_EXERCISE OBJECTIVE_
In the entries that follow, the lines from the one with "(e : curve_error)" through the one with "Definition WithBip86TweakCtx : ContextOption" are the ones to write out, exactly and with both ends included. Nothing else should appear.
*** Opening of EXTRACTED DATA ***
(* ===== verification/Secp.v ===== *)
(** * nogoec: the curve and its keys

    The arithmetic of secp256k1 is a third-party package, for which [nogoec] has aliases
    and wrappers.  The class [Secp256k1] has the operations the other packages use and
    [Secp256k1Laws] what they rely on: a group of prime order, whose points have
    coordinates and compressed names.  A point stands for its Jacobian representations
    and, with the coordinates 0 and 0 for infinity, for the public key made of its
    affine coordinates.  Scalars are numbers modulo the order.  [exponents] is a model of
    the laws, in which a point is its own logarithm. *)

From Stdlib Require Import ZArith Lia.
From S2P Require Import Prelude WireCommon.
Open Scope Z_scope.

(** ** Scalars *)

(** [secp256k1.S256().N] and [.P]. *)
Definition curveN : Z := 0xfffffffffffffffffffffffffffffffebaaedce6af48a03bbfd25e8cd0364141.
Definition curveP : Z := 2 ^ 256 - 2 ^ 32 - 977.

(** All arithmetic of a scalar is modulo the group order. *)
Definition ModNScalar : Type := Z.
Definition sc_ok (a : ModNScalar) : Prop := 0 <= a < curveN.
Definition sc_add (a b : ModNScalar) : ModNScalar := (a + b) mod curveN.
Definition sc_mul (a b : ModNScalar) : ModNScalar := (a * b) mod curveN.
Definition sc_neg (a : ModNScalar) : ModNScalar := (- a) mod curveN.
Definition sc_bytes (a : ModNScalar) : list byte := be_put 32 a.
(** [SetByteSlice] and [SetBytes] take at most 32 bytes; the second component is the
    overflow they report. *)
Definition SetByteSlice (b : list byte) : ModNScalar * bool :=
  let v := be_get (take 32 b) in (v mod curveN, curveN <=? v).

(** ** Points *)

Class Secp256k1 : Type := {
  pt : Type;
  pt_eq_dec :: EqDecision pt;
  infinityPoint : pt;
  basePoint : pt;
  AddNonConst : pt -> pt -> pt;
  ScalarMultNonConst : ModNScalar -> pt -> pt;
  pt_X : pt -> Z;
  pt_Y : pt -> Z;
  SerializeCompressed : pt -> list byte;
  secp_ParsePubKey : list byte -> option pt;
}.
(** The combined nonce names the sums of the nonces. *)
Lemma AggregateNonces_spec pns cn :
  AggregateNonces pns = Ok cn ->
  exists N1s N2s, Forall2 (fun pn N => ParseJacobian (take 33 pn) = Ok N) pns N1s /\
    Forall2 (fun pn N => ParseJacobian (drop 33 pn) = Ok N) pns N2s /\
    ParseJacobian (take 33 cn) = Ok (psum N1s) /\ ParseJacobian (drop 33 cn) = Ok (psum N2s).
Proof.
  unfold AggregateNonces. destruct (combine_nonces (take 33) pns infinityPoint) as [A1|] eqn:E1; [|done].
  cbn [mbind result_bind]. destruct (combine_nonces (drop 33) pns infinityPoint) as [A2|] eqn:E2; [|done].
  cbn [mbind result_bind]. intros [= <-].
  destruct (combine_nonces_spec _ _ _ _ E1) as (N1s & HF1 & ->). destruct (combine_nonces_spec _ _ _ _ E2) as (N2s & HF2 & ->).
  exists N1s, N2s. rewrite !law_add_inf.
  rewrite take_app_le, drop_app_le by (by rewrite JacobianToByteSlice_33).
  rewrite take_ge, drop_ge by (by rewrite JacobianToByteSlice_33). rewrite app_nil_l, !ParseJacobian_bytes. done.
Qed.

Definition sum_S (sigs : list PartialSignature) : Z := foldr (fun s n => ps_S s + n) 0 sigs.

Lemma fold_sigs sigs : forall acc, eqm (foldl (fun s partialSig => sc_add s (ps_S partialSig)) acc sigs) (acc + sum_S sigs).
Proof.
  induction sigs as [|s sigs IH]; intros acc; cbn [foldl sum_S foldr]; [by rewrite Z.add_0_r|].
  rewrite IH, sc_add_eqm. fold (sum_S sigs). by rewrite Z.add_assoc.
Qed.
(* ===== verification/MuSigContext.v ===== *)
(** * nogoec/schnorr/musig2: contexts and sessions

    The code of [context.go]: a context knows the signers, a session collects nonces and
    partial signatures.  A call returns the state it leaves behind together with its
    result, since some errors leave changes; a session's calls take the context too,
    whose keys they sort in place.  Dereferencing nil is the error [Panic].  Randomness
    is an argument of the calls that draw nonces. *)

From Stdlib Require Import ZArith Lia.
From S2P Require Import Prelude WireCommon WireTx TxSort ChainHash Secp Schnorr MuSig2 MuSig2Claims.
Open Scope Z_scope.

#[local] Opaque TaggedHash.

Inductive context_error : Type :=
| ErrSignersNotSpecified
| ErrSignerNotInKeySet
| ErrAlredyHaveAllNonces
| ErrNotEnoughSigners
| ErrAlreadyHaveAllSigners
| ErrAlredyHaveAllSigs
| ErrSigningContextReuse
| ErrFinalSigInvalid
| ErrCombinedNonceUnavailable
| ErrTaprootInternalKeyUnavailable
| ErrNoEarlyNonce
| ErrCombinedNonceAfterPubNonces
| ErrInvalidCombinedNonce (e : curve_error)
| ErrMusig (e : musig_error).

Definition of_musig {A} (r : result musig_error A) : result context_error A :=
  match r with Ok a => Ok a | Err e => Err (ErrMusig e) end.
Local Abbreviation panics := (Err (ErrMusig Panic)).

(** ** Contexts *)

Section Context.
Context `{Secp256k1} `{Sorter}.

(** [None] as the set of keys is a nil slice. *)
Record contextOptions : Type := mkContextOptions {
  cx_tweaks : list KeyTweakDesc;
  cx_taprootTweak : option (list byte);
  cx_bip86Tweak : bool;
  cx_keySet : option (list pt);
  cx_numSigners : Z;
  cx_earlyNonce : bool;
}.
Definition ContextOption : Type := contextOptions -> contextOptions.
Definition defaultContextOptions : contextOptions := mkContextOptions [] None false None 0 false.
Definition WithTweakedContext (tweaks : list KeyTweakDesc) : ContextOption := fun o =>
  mkContextOptions tweaks (cx_taprootTweak o) (cx_bip86Tweak o) (cx_keySet o) (cx_numSigners o) (cx_earlyNonce o).
Definition WithTaprootTweakCtx (scriptRoot : option (list byte)) : ContextOption := fun o =>
  mkContextOptions (cx_tweaks o) scriptRoot (cx_bip86Tweak o) (cx_keySet o) (cx_numSigners o) (cx_earlyNonce o).
Definition WithBip86TweakCtx : ContextOption := fun o =>
  mkContextOptions (cx_tweaks o) (cx_taprootTweak o) true (cx_keySet o) (cx_numSigners o) (cx_earlyNonce o).
Definition WithKnownSigners (signers : option (list pt)) : ContextOption := fun o =>
  mkContextOptions (cx_tweaks o) (cx_taprootTweak o) (cx_bip86Tweak o) signers (len (default [] signers)) (cx_earlyNonce o).
Definition WithNumSigners (n : Z) : ContextOption := fun o =>
  mkContextOptions (cx_tweaks o) (cx_taprootTweak o) (cx_bip86Tweak o) (cx_keySet o) n (cx_earlyNonce o).
Definition WithEarlyNonceGen : ContextOption := fun o =>
  mkContextOptions (cx_tweaks o) (cx_taprootTweak o) (cx_bip86Tweak o) (cx_keySet o) (cx_numSigners o) true.
Definition context_options (ctxOpts : list ContextOption) : contextOptions :=
  foldl (fun o (option : ContextOption) => option o) defaultContextOptions ctxOpts.

Definition with_keySet (keys : list pt) (o : contextOptions) : contextOptions :=
  mkContextOptions (cx_tweaks o) (cx_taprootTweak o) (cx_bip86Tweak o) (Some keys) (cx_numSigners o) (cx_earlyNonce o).
Definition keys_of (o : contextOptions) : list pt := default [] (cx_keySet o).

Record Context : Type := mkContext {
  signingKey : PrivateKey;
  ctx_pubKey : pt;
  combinedKey : option AggregateKey;
  uniqueKeyIndex : Z;
  keysHash : list byte;
  ctx_opts : contextOptions;
  shouldSort : bool;
  sessionNonce : option Nonces;
}.
Definition ctx_with_opts (o : contextOptions) (c : Context) : Context :=
  mkContext (signingKey c) (ctx_pubKey c) (combinedKey c) (uniqueKeyIndex c) (keysHash c) o (shouldSort c) (sessionNonce c).
Definition ctx_with_keys (keys : list pt) (c : Context) : Context := ctx_with_opts (with_keySet keys (ctx_opts c)) c.
Definition ctx_with_nonce (n : option Nonces) (c : Context) : Context :=
  mkContext (signingKey c) (ctx_pubKey c) (combinedKey c) (uniqueKeyIndex c) (keysHash c) (ctx_opts c) (shouldSort c) n.

Definition combineSignerKeys (c : Context) : Context * result context_error unit :=
  let keySet := keys_of (ctx_opts c) in
  if negb (existsb (fun key => bool_decide (key = ctx_pubKey c)) keySet) then (c, Err ErrSignerNotInKeySet)
  else
    let hash := keyHashFingerprint keySet (shouldSort c) in
    let keySet := after_sort (shouldSort c) keySet in
    let idx := secondUniqueKeyIndex keySet (shouldSort c) in
    let o := ctx_opts c in
    let keyAggOpts := [WithKeysHash hash; WithUniqueKeyIndex idx] ++
      tweak_options (cx_bip86Tweak o) (cx_taprootTweak o) (cx_tweaks o) in
    let combine k := mkContext (signingKey c) (ctx_pubKey c) k idx hash (with_keySet keySet o) (shouldSort c) (sessionNonce c) in
    match AggregateKeys keySet (shouldSort c) keyAggOpts with
    | Ok (agg, _, _) => (combine (Some agg), Ok tt)
    | Err e => (combine None, Err (ErrMusig e))
    end.

Definition NewContext (cryptoRand : option (list byte)) (signingKey : PrivateKey) (shouldSort : bool)
    (ctxOpts : list ContextOption) : result context_error Context :=
  let opts := context_options ctxOpts in
  let pubKey := PubKey signingKey in
  let ctx := mkContext signingKey pubKey None 0 [] opts shouldSort None in
  ctx ← match cx_keySet opts with
        | Some _ => match combineSignerKeys ctx with (ctx, Ok _) => Ok ctx | (_, Err e) => Err e end
        | None =>
            if negb (cx_numSigners opts =? 0)
            then if cx_numSigners opts <? 0 then panics else Ok (ctx_with_keys [pubKey] ctx)
            else Err ErrSignersNotSpecified
        end;
  if cx_earlyNonce opts
  then
    nonce ← of_musig (GenNonces cryptoRand [WithPublicKey pubKey; WithNonceSecretKeyAux signingKey]);
    Ok (ctx_with_nonce (Some nonce) ctx)
  else Ok ctx.

Definition EarlySessionNonce (c : Context) : result context_error Nonces :=
  match sessionNonce c with None => Err ErrNoEarlyNonce | Some n => Ok n end.

Definition RegisterSigner (c : Context) (pub : pt) : Context * result context_error bool :=
  if len (keys_of (ctx_opts c)) =? cx_numSigners (ctx_opts c) then (c, Err ErrAlreadyHaveAllSigners)
  else
    let c := ctx_with_keys (keys_of (ctx_opts c) ++ [pub]) c in
    let haveAllSigners := len (keys_of (ctx_opts c)) =? cx_numSigners (ctx_opts c) in
    if haveAllSigners
    then match combineSignerKeys c with
         | (c, Ok _) => (c, Ok true)
         | (c, Err e) => (c, Err e)
         end
    else (c, Ok false).

Definition NumRegisteredSigners (c : Context) : Z := len (keys_of (ctx_opts c)).
Definition CombinedKey (c : Context) : result context_error pt :=
  match combinedKey c with None => Err ErrNotEnoughSigners | Some k => Ok (FinalKey k) end.
Definition Context_PubKey (c : Context) : pt := ctx_pubKey c.
Definition SigningKeys (c : Context) : list pt := keys_of (ctx_opts c).
Definition TaprootInternalKey (c : Context) : result context_error pt :=
  match combinedKey c with
  | None => Err ErrNotEnoughSigners
  | Some k =>
      if negb (bool_decide (is_Some (cx_taprootTweak (ctx_opts c)))) && negb (cx_bip86Tweak (ctx_opts c))
      then Err ErrTaprootInternalKeyUnavailable else Ok (PreTweakedKey k)
  end.

(** ** Sessions *)

Record sessionOptions : Type := mkSessionOptions { externalNonce : option Nonces }.
Definition SessionOption : Type := sessionOptions -> sessionOptions.
Definition defaultSessionOptions : sessionOptions := mkSessionOptions None.
Definition WithPreGeneratedNonce (nonce : option Nonces) : SessionOption := fun _ => mkSessionOptions nonce.

Record Session : Type := mkSession {
  localNonces : option Nonces;
  pubNonces : list (list byte);
  combinedNonce : option (list byte);
  se_msg : list byte;
  ourSig : option PartialSignature;
  se_sigs : list PartialSignature;
  finalSig : option Signature;
}.

Definition NewSession (cryptoRand : option (list byte)) (c : Context) (options : list SessionOption)
    : Context * result context_error Session :=
  let opts := foldl (fun o (opt : SessionOption) => opt o) defaultSessionOptions options in
  if negb (len (keys_of (ctx_opts c)) =? cx_numSigners (ctx_opts c)) then (c, Err ErrNotEnoughSigners)
  else
    let '(localNonces, c) := match sessionNonce c with
      | Some n => (Some n, ctx_with_nonce None c)
      | None => (externalNonce opts, c)
      end in
    let localNonces := match localNonces with
      | Some n => Ok n
      | None =>
          match combinedKey c with
          | None => panics
          | Some k => of_musig (GenNonces cryptoRand [WithPublicKey (ctx_pubKey c);
              WithNonceSecretKeyAux (signingKey c); WithNonceCombinedKeyAux (FinalKey k)])
          end
      end in
    (c, n ← localNonces;
        Ok (mkSession (Some n) [PubNonce n] None (replicate 32 x00) None [] None)).

Definition PublicNonce (s : Session) : result context_error (list byte) :=
  match localNonces s with None => panics | Some n => Ok (PubNonce n) end.
Definition NumRegisteredNonces (s : Session) : Z := len (pubNonces s).

Definition se_with_nonces (pns : list (list byte)) (cn : option (list byte)) (s : Session) : Session :=
  mkSession (localNonces s) pns cn (se_msg s) (ourSig s) (se_sigs s) (finalSig s).

Definition RegisterPubNonce (c : Context) (s : Session) (nonce : list byte) : Session * result context_error bool :=
  let haveAllNonces := len (pubNonces s) =? cx_numSigners (ctx_opts c) in
  if haveAllNonces || bool_decide (is_Some (combinedNonce s)) then (s, Err ErrAlredyHaveAllNonces)
  else
    let pns := pubNonces s ++ [nonce] in
    let haveAllNonces := len pns =? cx_numSigners (ctx_opts c) in
    let s := se_with_nonces pns (combinedNonce s) s in
    if haveAllNonces
    then match AggregateNonces pns with
         | Err e => (s, Err (ErrMusig e))
         | Ok cn => (se_with_nonces pns (Some cn) s, Ok true)
         end
    else (s, Ok false).

Definition CombinedNonce (s : Session) : result context_error (list byte) :=
  match combinedNonce s with None => Err ErrCombinedNonceUnavailable | Some cn => Ok cn end.

Definition RegisterCombinedNonce (s : Session) (cn : list byte) : Session * result context_error unit :=
  if bool_decide (is_Some (combinedNonce s)) then (s, Err ErrAlredyHaveAllNonces)
  else if 1 <? len (pubNonces s) then (s, Err ErrCombinedNonceAfterPubNonces)
  else
    match ParsePubKey (take 33 cn) with
    | Err e => (s, Err (ErrInvalidCombinedNonce e))
    | Ok _ =>
        match ParsePubKey (drop 33 cn) with
        | Err e => (s, Err (ErrInvalidCombinedNonce e))
        | Ok _ => (se_with_nonces (pubNonces s) (Some cn) s, Ok tt)
        end
    end.

(** The options of a context for its tweak, added to those of the call. *)
Definition session_sign_options (o : contextOptions) (signOpts : list musig_SignOption) : list musig_SignOption :=
  if cx_bip86Tweak o then signOpts ++ [WithBip86SignTweak]
  else match cx_taprootTweak o with
       | Some root => signOpts ++ [WithTaprootSignTweak (Some root)]
       | None => match cx_tweaks o with [] => signOpts | tweaks => signOpts ++ [WithTweaks tweaks] end
       end.

(** The keys after [Sign]: sorted, if it is asked to, once it has passed its first checks. *)
Definition keys_after_sign (secNonce : list byte) (privKey : PrivateKey) (keys : list pt)
    (signOpts : list musig_SignOption) : list pt :=
  if bool_decide (drop 64 secNonce = SerializeCompressed (PubKey privKey)) &&
     existsb (fun pk => bool_decide (PubKey privKey = pk)) keys
  then after_sort (so_sortKeys (sign_options signOpts)) keys else keys.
*** Close of EXTRACTED DATA ***
_ANSWER TO THIS EXERCISE_
| ErrInvalidCombinedNonce (e : curve_error)
| ErrMusig (e : musig_error).

Definition of_musig {A} (r : result musig_error A) : result context_error A :=
  match r with Ok a => Ok a | Err e => Err (ErrMusig e) end.
Local Abbreviation panics := (Err (ErrMusig Panic)).

(** ** Contexts *)

Section Context.
Context `{Secp256k1} `{Sorter}.

(** [None] as the set of keys is a nil slice. *)
Record contextOptions : Type := mkContextOptions {
  cx_tweaks : list KeyTweakDesc;
  cx_taprootTweak : option (list byte);
  cx_bip86Tweak : bool;
  cx_keySet : option (list pt);
  cx_numSigners : Z;
  cx_earlyNonce : bool;
}.
Definition ContextOption : Type := contextOptions -> contextOptions.
Definition defaultContextOptions : contextOptions := mkContextOptions [] None false None 0 false.
Definition WithTweakedContext (tweaks : list KeyTweakDesc) : ContextOption := fun o =>
  mkContextOptions tweaks (cx_taprootTweak o) (cx_bip86Tweak o) (cx_keySet o) (cx_numSigners o) (cx_earlyNonce o).
Definition WithTaprootTweakCtx (scriptRoot : option (list byte)) : ContextOption := fun o =>
  mkContextOptions (cx_tweaks o) scriptRoot (cx_bip86Tweak o) (cx_keySet o) (cx_numSigners o) (cx_earlyNonce o).
Definition WithBip86TweakCtx : ContextOption := fun o =>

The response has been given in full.